While I have been able to get back into more of a normal routine I am behind with several important tasks. I need to get all three of my kids set up for their yearly assessments (a requirement in the state of Ohio) and I need to get our 2019-2020 academic year planned. Typically by this time of year I have these things done and already have shipments of books rolling in so I am a bit anxious. My goal this week is to get everything organized and outlined so I can get all of this done before the start of the new school year.
One of the reasons it has taken more time to get my homeschool planning done is I am trying to decide what path to take. Normally, I piece together a curriculum for each of my kids so they can have a truly customized education. The only problem with this is that there is a lot more work for me and I am not sure how my health is going to hold out during this pregnancy. That is why I am currently leaning towards a boxed curriculum that is more open and go to take some of the work load off of my plate. We have used Sonlight in the past and we really enjoyed it so I am considering this as an option for this year. I just want to make sure that whatever option we choose my kids education doesn’t suffer.
Life truly is an adventure and you never know what could happen to send your life’s journey down a new path. At the end of April I discovered that I was pregnant. This was an exciting discovery as we had always wanted more children but I have had issues with fertility since my youngest was born 7 years ago. We had come to terms with the fact that our family was complete but God miraculously had other plans.
A week or so after I discovered I was pregnant I began to have issues with bleeding and cramping. I was so scared as I thought that I was having a miscarriage. We were in the ER for hours and after numerous test including an ultrasound the doctor came in and told me that there was a problem with my pregnancy. He handed me a box of tissues and explained that I was having a molar pregnancy and would need emergency surgery. I was devastated and spent the next two hours with my husband grieving the loss of my pregnancy. Then another doctor came in and began to ask me questions about whether I had ever had any uterine anomalies. I explained to her as I had to the Ultrasound tech and the first doctor that I had a large fibroid cyst. This doctor explained to us that she thought their may have been an error made and that what they were seeing was not a molar pregnancy but my fibroid tumor. Apparently, a Molar pregnancy looks like a snowstorm but a degenerating fibroid can appear the same way on ultrasound. She cautioned me not to get too hopeful but said they were going to repeat the ultrasound to confirm the diagnosis of a Molar pregnancy.

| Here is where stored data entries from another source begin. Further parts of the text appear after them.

(** A token that is written by the match itself. *)
Lemma written_step c c' w t pre calls e (k : Classifier * W -> Hl (Classifier * W)) :
  classify c w t = (out ← io (play pre w); mret (Written c' out)) ->
  (forall w', finishes e (play calls w') (k (c', w'))) ->
  finishes e (play (pre ++ calls) w) (r ← write_token c w t; k r).
Proof.
  intros Hc Hk. unfold Highlight.write_token. rewrite Hc, play_app.
  destruct (play pre w) as [w'|]; [apply Hk|done].
Qed.

(** The calls of the match, one by one. *)
Ltac play_calls :=
  cbn [play play_call mbind option_bind Hl_bind mret Hl_ret io app];
  repeat (match goal with
    | |- context [string_ ?t ?k ?w] => destruct (string_ t k w)
    | |- context [enter_span ?k ?w] => destruct (enter_span k w)
    | |- context [exit_span ?w] => destruct (exit_span w)
    end; cbn [mbind option_bind Hl_bind mret Hl_ret io]);
  try reflexivity.

Lemma bracket_step fuel c t ts e w attr dollar : follows fuel ->
  remaining c = (ts, e) -> flags c = (attr, false, dollar) -> token_ok t -> Forall token_ok ts ->
  length ts < fuel -> kind t = CloseDelim Bracket ->
  finishes e (play (spans e attr dollar (t :: ts)) w) (r ← write_token c w t; step fuel r).
Proof.
  intros Hfol Hc Hf [Ht _] Hts Hfuel Hk. cbn [spans]. rewrite Hk. pose proof Hf as Hf'.
  apply unfold_flags in Hf' as (Ha & Hm & Hd). destruct attr.
  - apply (written_step c (set_in_attribute false c) w t [Text "]" None_; Exit]).
    + unfold Highlight.classify. rewrite Hk, Ha. play_calls.
    + intros w'. apply Hfol; try done. unfold flags. cbn. congruence.
  - apply (simple_step c c); [done| |].
    + unfold Highlight.classify. by rewrite Hk, Ha.
    + intros w'. by apply Hfol.
Qed.

Lemma shebang_step fuel c t ts e w attr dollar s : follows fuel ->
  remaining c = (ts, e) -> flags c = (attr, false, dollar) -> token_ok t -> Forall token_ok ts ->
  length ts < fuel -> kind t = Shebang s ->
  finishes e (play (spans e attr dollar (t :: ts)) w) (r ← write_token c w t; step fuel r).
Proof.
  intros Hfol Hc Hf [Ht Hs] Hts Hfuel Hk. cbn [spans]. rewrite Hk in *. destruct Hs as [_ Hs].
  apply (written_step c c w t [Text (escape_text s) None_]).
  - unfold Highlight.classify. rewrite Hk, escape_returns by done. cbn [running mbind Hl_bind].
    play_calls.
  - intros w'. by apply Hfol.
Qed.

(** The end of the match over [#]: the span of an attribute is opened when a bracket follows. *)
Lemma opening_step c c1 w t next pre calls e (k : Classifier * W -> Hl (Classifier * W)) :
  classify c w t =
    (r ← (if bool_decide (next = OpenDelim Bracket) then
            out ← io (enter_span Attribute w);
            mret (set_in_attribute true c1, out)
          else mret (c1, w));
     let '(c, out) := (r : Classifier * W) in
     out ← io (play pre out);
     mret (Written c out)) ->
  (forall w', finishes e (play calls w')
     (k (set_in_attribute (opens_attribute next || in_attribute c1) c1, w'))) ->
  finishes e (play (enter_attribute next ++ pre ++ calls) w) (r ← write_token c w t; k r).
Proof.
  intros Hc Hk. rewrite app_assoc. unfold enter_attribute, opens_attribute in *.
  apply (written_step c (set_in_attribute (bool_decide (next = OpenDelim Bracket) || in_attribute c1) c1));
    [|done]. rewrite Hc. case_bool_decide as Hn; cbn [app orb].
  - cbn [play play_call mbind option_bind]. by destruct (enter_span Attribute w).
  - cbn [mbind Hl_bind mret Hl_ret]. by destruct c1.
Qed.

Lemma pound_step fuel c t ts e w attr dollar : (forall n, n <= fuel -> follows n) ->
  remaining c = (ts, e) -> flags c = (attr, false, dollar) -> token_ok t -> Forall token_ok ts ->
  length ts < fuel -> kind t = Pound ->
  finishes e (play (spans e attr dollar (t :: ts)) w) (r ← write_token c w t; step fuel r).
Proof.
  intros Hfol Hc Hf [Ht _] Hts Hfuel Hk. cbn [spans]. rewrite Hk.
  look c Hc next c1 Hl Hp Hc1 Hf1.
  2: { eapply failed_step; [done|]. unfold Highlight.classify. by rewrite Hk, Hp, failed_bind. }
  rewrite Hf in Hf1. destruct (decide (next = Not)) as [->|Hnot].
  - destruct ts as [|[k bang] ts2]; [by destruct e|]. injection Hl as ->.
    apply Forall_cons in Hts as [Hbang Hts].
    pose proof (try_next_remaining c1) as Hn. rewrite Hc1 in Hn.
    destruct Hn as (c2 & Hn & Hc2 & Hf2 & _). rewrite Hf1 in Hf2.
    assert (Hcl : classify c w t =
      r ← peek c2;
      let '(next, c) := (r : TokenKind * Classifier) in
      r ← (if bool_decide (next = OpenDelim Bracket) then
             out ← io (enter_span Attribute w);
             mret (set_in_attribute true c, out)
           else mret (c, w));
      let '(c, out) := (r : Classifier * W) in
      out ← io (string_ "#" None_ out);
      out ← io (string_ "!" None_ out);
      mret (Written c out)).
    { unfold Highlight.classify. rewrite Hk, Hp. cbn. by rewrite Hn. }
    look c2 Hc2 next c3 Hl3 Hp3 Hc3 Hf3.
    2: { rewrite Hp3, failed_bind in Hcl. by eapply failed_step. }
    rewrite Hf2 in Hf3. apply unfold_flags in Hf3 as (Ha & Hm & Hd).
    apply (opening_step c c3 w t next [Text "#" None_; Text "!" None_]).
    + rewrite Hcl, Hp3. cbn [mbind Hl_bind]. case_bool_decide; play_calls.
    + intros w'. rewrite Ha. apply (Hfol fuel); try done; [|cbn in Hfuel; lia].
      unfold flags. cbn. congruence.
  - assert (Hspans : match ts with
      | (mk_Token Not _) :: ts2 =>
          match lookahead ts2 e with
          | None => []
          | Some next =>
              enter_attribute next ++ Text "#" None_ :: Text "!" None_
                :: spans e (opens_attribute next || attr) dollar ts2
          end
      | _ =>
          enter_attribute next ++ Text "#" None_
            :: spans e (opens_attribute next || attr) dollar ts
      end = enter_attribute next ++ [Text "#" None_] ++ spans e (opens_attribute next || attr) dollar ts).
    { destruct ts as [|[k x] ts2]; [done|]. injection Hl as ->. by destruct next. }
    rewrite Hspans. pose proof Hf1 as Hf1'. apply unfold_flags in Hf1' as (Ha & Hm & Hd).
    pose proof (peek_remaining c1) as Hp2. rewrite Hc1 in Hp2. cbn [fst snd] in Hp2. rewrite Hl in Hp2.
    destruct Hp2 as (c2 & Hp2 & Hc2 & Hf2). rewrite Hf1 in Hf2.
    apply unfold_flags in Hf2 as (Ha2 & Hm2 & Hd2).
    apply (opening_step c c2).
    + unfold Highlight.classify. rewrite Hk, Hp. cbn [mbind Hl_bind].
      rewrite bool_decide_false by done. rewrite Hp2. cbn [mbind Hl_bind].
      case_bool_decide; play_calls.
    + intros w'. rewrite Ha2. apply (Hfol fuel); try done.
      unfold flags. cbn. congruence.
Qed.

(** A name before [!]: the next round of the loop takes the [!] as part of the macro. *)
Lemma bang_step fuel c bang ts e w attr : (forall n, n <= fuel -> follows n) ->
  remaining c = (mk_Token Not bang :: ts, e) -> flags c = (attr, true, false) ->
  str_utf8 bang -> Forall token_ok ts -> S (length ts) < fuel ->
  finishes e (play (Text (escape_text bang) Macro :: spans e attr false ts) w)
    (write_source_loop fuel c w).
Proof.
  intros Hfol Hc Hf Hb Hts Hfuel. destruct fuel as [|fuel]; [lia|].
  apply (loop_step _ _ _ _ _ _ _ Hc). intros c' Hc' Hf'. rewrite Hf in Hf'.
  apply unfold_flags in Hf' as (Ha & Hm & Hd).
  apply (simple_step c' (set_in_macro false c') w (mk_Token Not bang) Macro); [done| |].
  - unfold Highlight.classify. cbn [kind]. by rewrite Hm.
  - intros w'. apply (Hfol fuel); try done; try lia. unfold flags. cbn. congruence.
Qed.

Lemma ident_step fuel c t ts e w attr dollar name is_raw : (forall n, n <= fuel -> follows n) ->
  remaining c = (ts, e) -> flags c = (attr, false, dollar) -> token_ok t -> Forall token_ok ts ->
  length ts < fuel -> kind t = Ident name is_raw ->
  finishes e (play (spans e attr dollar (t :: ts)) w) (r ← write_token c w t; step fuel r).
Proof.
  intros Hfol Hc Hf [Ht _] Hts Hfuel Hk. cbn [spans]. rewrite Hk.
  pose proof Hf as Hf'. apply unfold_flags in Hf' as (Ha & Hm & Hd).
  destruct (name_class rust_2018 name is_raw) as [klass|] eqn:Hclass.
  { apply (simple_step c c); [done| |].
    - unfold Highlight.classify. by rewrite Hk, Hclass.
    - intros w'. by apply (Hfol fuel). }
  destruct dollar.
  { apply (simple_step c (set_in_macro_nonterminal false c)); [done| |].
    - unfold Highlight.classify. by rewrite Hk, Hclass, Hd.
    - intros w'. apply (Hfol fuel); try done. unfold flags. cbn. congruence. }
  look c Hc next c1 Hl Hp Hc1 Hf1.
  2: { eapply failed_step; [done|]. unfold Highlight.classify.
       by rewrite Hk, Hclass, Hd, Hp, failed_bind. }
  rewrite Hf in Hf1. destruct (decide (next = Not)) as [->|Hnot].
  - destruct ts as [|[k bang] ts2]; [by destruct e|]. injection Hl as ->.
    apply Forall_cons in Hts as [Hbang Hts].
    apply unfold_flags in Hf1 as (Ha1 & Hm1 & Hd1).
    apply (simple_step c (set_in_macro true c1)); [done| |].
    + unfold Highlight.classify. rewrite Hk, Hclass, Hd, Hp. cbn. by rewrite bool_decide_true.
    + intros w'. apply bang_step; try done; [|apply Hbang].
      unfold flags. cbn. congruence.
  - assert (Hspans : match ts with
      | (mk_Token Not bang) :: ts2 =>
          Text (escape_text (snippet t)) Macro :: Text (escape_text bang) Macro
            :: spans e attr false ts2
      | _ => Text (escape_text (snippet t)) Ident_ :: spans e attr false ts
      end = Text (escape_text (snippet t)) Ident_ :: spans e attr false ts).
    { destruct ts as [|[k x] ts2]; [done|]. injection Hl as ->. by destruct next. }
    rewrite Hspans. apply (simple_step c c1); [done| |].
    + unfold Highlight.classify. rewrite Hk, Hclass, Hd, Hp. cbn. by rewrite bool_decide_false.
    + intros w'. by apply (Hfol fuel).
Qed.

(** Every other token is a span of its own. *)
Lemma plain_step fuel c t ts e w attr dollar : follows fuel ->
  remaining c = (ts, e) -> flags c = (attr, false, dollar) -> token_ok t -> Forall token_ok ts ->
  length ts < fuel ->
  spans e attr dollar (t :: ts) =
    Text (escape_text (snippet t)) (plain_class (kind t)) :: spans e attr dollar ts ->
  classify c w t = Done (Simple (plain_class (kind t)) c) ->
  finishes e (play (spans e attr dollar (t :: ts)) w) (r ← write_token c w t; step fuel r).
Proof.
  intros Hfol Hc Hf [Ht _] Hts Hfuel -> Hcl. apply (simple_step c c); [done..|].
  intros w'. by apply Hfol.
Qed.

Lemma loop_follows fuel : follows fuel.
Proof.
  induction fuel as [fuel IH] using lt_wf_ind. intros c w ts e attr dollar Hc Hf Hts Hfuel.
  destruct fuel as [|fuel]; [lia|].
  assert (Hfol : forall n, n <= fuel -> follows n) by (intros n Hn; apply IH; lia). clear IH.
  destruct ts as [|t ts].
  { pose proof (try_next_remaining c) as Hn. rewrite Hc in Hn. cbn [spans play finishes].
    cbn [Highlight.write_source_loop]. destruct e; [destruct Hn as (t & c' & -> & Hk)|rewrite Hn..];
      cbn; [|done..]. rewrite bool_decide_true by done. by eexists. }
  apply Forall_cons in Hts as [Ht Hts]. cbn [length] in Hfuel.
  apply (loop_step _ _ _ _ _ _ _ Hc). intros c' Hc' Hf'. rewrite Hf in Hf'.
  assert (Hlt : length ts < fuel) by lia. pose proof (Hfol fuel (le_n _)) as Hf0.
  pose proof Hf' as Hf''. apply unfold_flags in Hf'' as (Ha & Hm & Hd).
  destruct (kind t) as [| | | | | | | | | | |op| | | | | | | | | | | | | | | | | | |delim|lit|name is_raw
    | | | | | |s| |] eqn:Hk.
  all: try (by eapply pound_step); try (by eapply dollar_step); try (by eapply shebang_step);
    try (by eapply ident_step).
  all: try (apply plain_step; try done; [cbn [spans]; rewrite Hk; reflexivity
    |unfold Highlight.classify; rewrite Hk; try rewrite Hm; reflexivity]).
  - destruct op; try (eapply ref_step; try done; tauto);
      (apply plain_step; try done; [cbn [spans]; rewrite Hk; reflexivity
      |unfold Highlight.classify; rewrite Hk; reflexivity]).
  - destruct delim; try (by eapply bracket_step);
      (apply plain_step; try done; [cbn [spans]; rewrite Hk; reflexivity
      |unfold Highlight.classify; rewrite Hk; reflexivity]).
  - apply plain_step; try done; [cbn [spans]; rewrite Hk; reflexivity|].
    unfold Highlight.classify. rewrite Hk. destruct Ht as [_ Ht]. rewrite Hk in Ht.
    unfold plain_class. by destruct (lit_kind lit).
Qed.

After an excruciating 30 mins of them searching with the Ultrasound machine they discovered behind my fibroid tumor a tiny egg sack. My fibroid tumor had hidden my pregnancy from the first ultrasound tech which resulted in an incorrect diagnosis of a Molar pregnancy. Unfortunately, I wasn’t far enough along for anything to be seen in the egg sack so I had to wait another week to confirm the viability of my pregnancy. Finally, we had the confirmation we had been looking for; we had a viable pregnancy and we had a heart beat of 127 bpm. Unfortunately, due to my age (35 almost 36), my fibroid tumor, and a type 2 diabetes diagnosis I am very high risk. The doctors are unsure how my body is going to respond to this pregnancy or how my growing fibroid tumor will impact the outcome. Luckily I have a great team of doctors who are overseeing my case and I feel confident in their abilities to give me the best chance of a healthy baby.
The past few weeks have been a roller coaster of emotions and we have had several miscarriage scares. It’s very easy in situations like these to let fear overtake joy but I have been working very hard on staying calm and letting my faith in God carry me down this path. While I don’t know what to expect I am hopeful and excited to meet my little baby sometime around Christmas.